> _Exercise objective_:
Only the number is wanted: how many lines of these entries contain the word "resultsCount"?

(Records excerpted from a collection)

(** Lines 123-262: the element of the page, around the rows of the
    leads, the panels and the notice of an error. *)
Definition chats_tree (w : ChatsSwr) (st : ChatsState)
    (rows filters notice conversation : list (node ChatsEvent)) : node ChatsEvent :=
  let leads := chats_view (response_leads <$> chat_data w) (chat_appliedFilters st) (searchTerm st) in
  let hasLeads := (0 <? length leads)%nat in
  let resultsCount := length leads in
  let failed := default false (exn_truthy <$> chat_error w) in
  Elem "Fragment" []
        [ Elem "Head" [] [Elem "title" [] [Text "Chats · CRMREBS"]];
          PageShell LoggedOut "/chats" "Chats"
            (Some "Stay on top of every conversation with sellers.") None
            (Elem "div" [Str "className" "space-y-5"]
               ([ Elem "div" [Str "className" "flex flex-col gap-3 sm:flex-row sm:items-center sm:justify-between"]
                    [ Elem "div" [Str "className" "relative flex-1 sm:max-w-xs"]
                        [ Elem "input"
                            [ Str "type" "search"; Str "value" (searchTerm st);
                              ValueHandler "onChange" SearchChanged;
                              Str "placeholder" "Search chats";
                              Str "className" "w-full rounded-full border border-slate-200 bg-white px-4 py-2 text-sm text-black placeholder:text-black/40 focus:border-slate-400 focus:outline-none focus:ring-2 focus:ring-slate-200" ] [] ];
                      Elem "button"
                        [ Str "type" "button"; Handler "onClick" FiltersToggled;
                          Str "className" "inline-flex items-center justify-center rounded-full border border-slate-200 px-5 py-2 text-sm font-medium text-black transition-colors hover:border-slate-300 hover:text-black/70" ]
                        [Text (if chat_showFilters st then "Hide filters" else "Show filters")] ] ]
                ++ filters
                ++ [ Elem "div" [Str "className" "flex flex-wrap items-center justify-between gap-2 text-sm font-medium text-black"]
                       (Elem "span" [] [Text "Rezultate: "; Text (pretty resultsCount)]
                        :: when (str_truthy (searchTerm st))
                             (Elem "button"
                                [ Str "type" "button"; Handler "onClick" SearchCleared;
                                  Str "className" "text-sm font-medium text-slate-500 underline-offset-4 hover:text-slate-700" ]
                                [Text "Clear search"])) ]
                ++ when (chat_isLoading w)
                     (InlineNotice (Some notice_info) None (text_child "Loading conversations…"))
                ++ notice
                ++ when (negb (chat_isLoading w) && negb failed && negb hasLeads)
                     (Elem "div" [Str "className" "rounded-2xl border border-dashed border-slate-200 bg-slate-50 px-6 py-10 text-center text-slate-500"]
                        [Text "No conversations yet. Messages will appear here as they come in."])
                ++ when hasLeads
                     (Elem "div" [Str "className" "divide-y divide-slate-100 overflow-hidden rounded-2xl border border-slate-200 bg-white shadow-sm"] rows))
             :: conversation) ].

> _Response to this exercise_:
2